What needs to be done: Take each line of the data that contains the string "ENew" and copy it.

Given records:
____________________

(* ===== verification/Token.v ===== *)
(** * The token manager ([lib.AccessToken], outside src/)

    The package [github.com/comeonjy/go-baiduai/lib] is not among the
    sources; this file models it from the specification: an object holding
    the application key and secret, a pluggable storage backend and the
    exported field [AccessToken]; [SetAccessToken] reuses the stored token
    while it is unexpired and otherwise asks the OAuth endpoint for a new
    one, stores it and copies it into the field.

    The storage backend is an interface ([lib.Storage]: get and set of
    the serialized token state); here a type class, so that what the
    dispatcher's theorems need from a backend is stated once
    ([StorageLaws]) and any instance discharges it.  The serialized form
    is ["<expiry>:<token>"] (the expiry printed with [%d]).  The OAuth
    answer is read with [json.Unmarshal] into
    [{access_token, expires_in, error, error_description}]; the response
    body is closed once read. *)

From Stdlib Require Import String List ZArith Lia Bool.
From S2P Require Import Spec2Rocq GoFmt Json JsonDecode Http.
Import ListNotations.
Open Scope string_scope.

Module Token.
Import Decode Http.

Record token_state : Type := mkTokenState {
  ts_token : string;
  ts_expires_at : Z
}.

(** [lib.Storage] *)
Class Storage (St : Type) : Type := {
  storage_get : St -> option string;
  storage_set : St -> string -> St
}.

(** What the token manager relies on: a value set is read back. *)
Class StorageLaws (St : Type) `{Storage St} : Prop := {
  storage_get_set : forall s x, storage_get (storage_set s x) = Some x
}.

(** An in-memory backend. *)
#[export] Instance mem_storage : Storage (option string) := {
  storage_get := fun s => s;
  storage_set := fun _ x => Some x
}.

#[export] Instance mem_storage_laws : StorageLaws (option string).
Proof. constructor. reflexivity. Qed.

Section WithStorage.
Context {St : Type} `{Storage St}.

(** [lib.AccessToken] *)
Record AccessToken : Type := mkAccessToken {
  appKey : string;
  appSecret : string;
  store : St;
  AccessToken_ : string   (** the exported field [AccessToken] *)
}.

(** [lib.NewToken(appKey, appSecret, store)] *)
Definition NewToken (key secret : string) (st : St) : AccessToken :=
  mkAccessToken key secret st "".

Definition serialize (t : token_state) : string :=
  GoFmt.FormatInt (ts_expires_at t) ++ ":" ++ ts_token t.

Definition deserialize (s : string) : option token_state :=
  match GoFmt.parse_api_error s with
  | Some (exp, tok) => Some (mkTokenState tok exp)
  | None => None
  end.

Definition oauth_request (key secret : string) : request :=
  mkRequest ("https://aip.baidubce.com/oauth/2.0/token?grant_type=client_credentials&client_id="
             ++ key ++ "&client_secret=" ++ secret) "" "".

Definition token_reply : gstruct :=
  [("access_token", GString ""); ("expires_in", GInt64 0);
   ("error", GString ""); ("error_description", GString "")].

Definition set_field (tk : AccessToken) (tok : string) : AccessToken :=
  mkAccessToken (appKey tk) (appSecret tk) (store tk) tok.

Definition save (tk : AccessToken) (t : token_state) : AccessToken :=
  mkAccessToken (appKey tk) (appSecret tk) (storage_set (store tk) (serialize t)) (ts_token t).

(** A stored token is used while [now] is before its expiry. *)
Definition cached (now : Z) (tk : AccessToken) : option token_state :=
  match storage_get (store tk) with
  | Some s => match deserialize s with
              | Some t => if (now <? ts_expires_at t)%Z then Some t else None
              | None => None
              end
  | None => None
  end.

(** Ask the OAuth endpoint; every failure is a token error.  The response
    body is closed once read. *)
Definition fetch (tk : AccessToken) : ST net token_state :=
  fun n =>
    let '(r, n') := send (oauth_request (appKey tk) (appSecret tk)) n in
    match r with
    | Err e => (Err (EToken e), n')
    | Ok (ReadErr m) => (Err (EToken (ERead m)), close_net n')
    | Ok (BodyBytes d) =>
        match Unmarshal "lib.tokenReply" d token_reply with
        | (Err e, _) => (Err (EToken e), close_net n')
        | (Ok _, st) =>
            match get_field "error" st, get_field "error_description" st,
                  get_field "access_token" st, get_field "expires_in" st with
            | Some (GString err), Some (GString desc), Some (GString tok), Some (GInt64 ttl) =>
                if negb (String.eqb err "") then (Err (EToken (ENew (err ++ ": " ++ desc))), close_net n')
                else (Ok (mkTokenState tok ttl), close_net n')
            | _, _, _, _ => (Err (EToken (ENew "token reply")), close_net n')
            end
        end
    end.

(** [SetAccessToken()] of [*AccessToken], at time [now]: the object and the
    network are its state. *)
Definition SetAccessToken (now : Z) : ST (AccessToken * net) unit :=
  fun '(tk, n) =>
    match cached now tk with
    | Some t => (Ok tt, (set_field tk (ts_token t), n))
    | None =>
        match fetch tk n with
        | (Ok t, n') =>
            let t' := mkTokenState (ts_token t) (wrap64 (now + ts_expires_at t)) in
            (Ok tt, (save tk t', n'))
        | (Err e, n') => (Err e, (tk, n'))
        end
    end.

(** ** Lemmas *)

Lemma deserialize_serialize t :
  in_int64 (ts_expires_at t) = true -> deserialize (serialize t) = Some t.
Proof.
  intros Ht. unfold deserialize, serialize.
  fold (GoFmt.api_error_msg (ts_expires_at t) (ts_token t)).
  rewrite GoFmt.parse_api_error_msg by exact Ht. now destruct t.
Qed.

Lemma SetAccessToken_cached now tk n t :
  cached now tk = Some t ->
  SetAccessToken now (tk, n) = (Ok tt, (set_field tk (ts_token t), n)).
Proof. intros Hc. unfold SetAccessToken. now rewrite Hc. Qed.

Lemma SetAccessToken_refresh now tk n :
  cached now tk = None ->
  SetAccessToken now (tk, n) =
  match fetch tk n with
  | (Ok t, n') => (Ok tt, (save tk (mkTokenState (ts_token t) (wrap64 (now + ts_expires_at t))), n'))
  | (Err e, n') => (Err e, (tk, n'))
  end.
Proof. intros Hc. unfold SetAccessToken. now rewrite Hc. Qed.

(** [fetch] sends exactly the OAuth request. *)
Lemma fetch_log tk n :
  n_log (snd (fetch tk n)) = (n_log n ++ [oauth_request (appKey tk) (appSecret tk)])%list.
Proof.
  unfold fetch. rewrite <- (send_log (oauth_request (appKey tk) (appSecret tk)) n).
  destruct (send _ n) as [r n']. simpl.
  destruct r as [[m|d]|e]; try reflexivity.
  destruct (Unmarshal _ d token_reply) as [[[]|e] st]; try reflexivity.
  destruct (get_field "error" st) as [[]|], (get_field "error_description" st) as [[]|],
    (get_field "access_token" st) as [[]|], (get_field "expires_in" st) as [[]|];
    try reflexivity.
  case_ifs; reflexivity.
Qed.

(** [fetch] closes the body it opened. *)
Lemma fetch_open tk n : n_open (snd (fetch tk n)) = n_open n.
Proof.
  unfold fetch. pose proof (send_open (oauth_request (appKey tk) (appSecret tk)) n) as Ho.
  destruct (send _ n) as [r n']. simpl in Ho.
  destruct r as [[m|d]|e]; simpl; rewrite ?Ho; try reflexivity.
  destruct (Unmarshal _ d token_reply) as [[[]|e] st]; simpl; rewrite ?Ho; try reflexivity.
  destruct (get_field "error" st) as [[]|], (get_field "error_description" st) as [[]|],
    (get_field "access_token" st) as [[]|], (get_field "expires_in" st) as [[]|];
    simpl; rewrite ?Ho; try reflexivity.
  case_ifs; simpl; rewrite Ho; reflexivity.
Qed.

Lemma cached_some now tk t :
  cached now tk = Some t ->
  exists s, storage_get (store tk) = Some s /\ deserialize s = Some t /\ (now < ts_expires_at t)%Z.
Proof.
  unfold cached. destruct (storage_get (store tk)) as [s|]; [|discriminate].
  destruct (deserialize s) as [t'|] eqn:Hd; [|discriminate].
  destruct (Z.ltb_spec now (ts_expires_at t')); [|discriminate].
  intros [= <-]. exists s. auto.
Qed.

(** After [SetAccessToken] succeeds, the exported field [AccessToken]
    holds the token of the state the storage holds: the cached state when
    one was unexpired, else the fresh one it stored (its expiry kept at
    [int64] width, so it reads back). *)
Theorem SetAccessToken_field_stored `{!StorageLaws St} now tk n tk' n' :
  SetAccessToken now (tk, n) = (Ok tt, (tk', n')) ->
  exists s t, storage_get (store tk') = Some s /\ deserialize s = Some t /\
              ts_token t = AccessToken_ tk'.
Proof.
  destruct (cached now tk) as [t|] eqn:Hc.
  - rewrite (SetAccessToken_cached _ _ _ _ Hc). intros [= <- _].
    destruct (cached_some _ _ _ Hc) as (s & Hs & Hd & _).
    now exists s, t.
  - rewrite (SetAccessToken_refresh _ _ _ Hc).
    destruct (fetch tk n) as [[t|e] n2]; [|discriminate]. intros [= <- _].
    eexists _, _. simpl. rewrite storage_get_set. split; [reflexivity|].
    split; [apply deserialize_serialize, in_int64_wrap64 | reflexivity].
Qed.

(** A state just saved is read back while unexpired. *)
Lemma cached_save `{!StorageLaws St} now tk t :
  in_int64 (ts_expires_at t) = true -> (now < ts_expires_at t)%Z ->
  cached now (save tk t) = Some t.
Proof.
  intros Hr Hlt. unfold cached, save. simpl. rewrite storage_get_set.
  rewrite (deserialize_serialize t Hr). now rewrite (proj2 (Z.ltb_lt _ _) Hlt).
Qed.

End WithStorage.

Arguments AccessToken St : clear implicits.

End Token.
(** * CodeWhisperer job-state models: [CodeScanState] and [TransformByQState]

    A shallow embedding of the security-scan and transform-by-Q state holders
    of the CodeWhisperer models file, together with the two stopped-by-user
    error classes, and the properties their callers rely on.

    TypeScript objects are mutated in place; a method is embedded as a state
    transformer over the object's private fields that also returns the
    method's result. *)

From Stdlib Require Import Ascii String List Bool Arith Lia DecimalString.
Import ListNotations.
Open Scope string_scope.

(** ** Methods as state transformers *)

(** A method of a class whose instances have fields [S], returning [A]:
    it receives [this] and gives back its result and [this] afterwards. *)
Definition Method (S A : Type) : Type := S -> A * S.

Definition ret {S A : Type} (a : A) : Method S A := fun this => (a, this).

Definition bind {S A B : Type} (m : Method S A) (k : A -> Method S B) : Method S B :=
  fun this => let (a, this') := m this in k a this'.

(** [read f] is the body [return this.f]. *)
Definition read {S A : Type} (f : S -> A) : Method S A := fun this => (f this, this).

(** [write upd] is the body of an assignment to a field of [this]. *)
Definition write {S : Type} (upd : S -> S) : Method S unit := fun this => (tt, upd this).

____________________

Answer area:
                if negb (String.eqb err "") then (Err (EToken (ENew (err ++ ": " ++ desc))), close_net n')
            | _, _, _, _ => (Err (EToken (ENew "token reply")), close_net n')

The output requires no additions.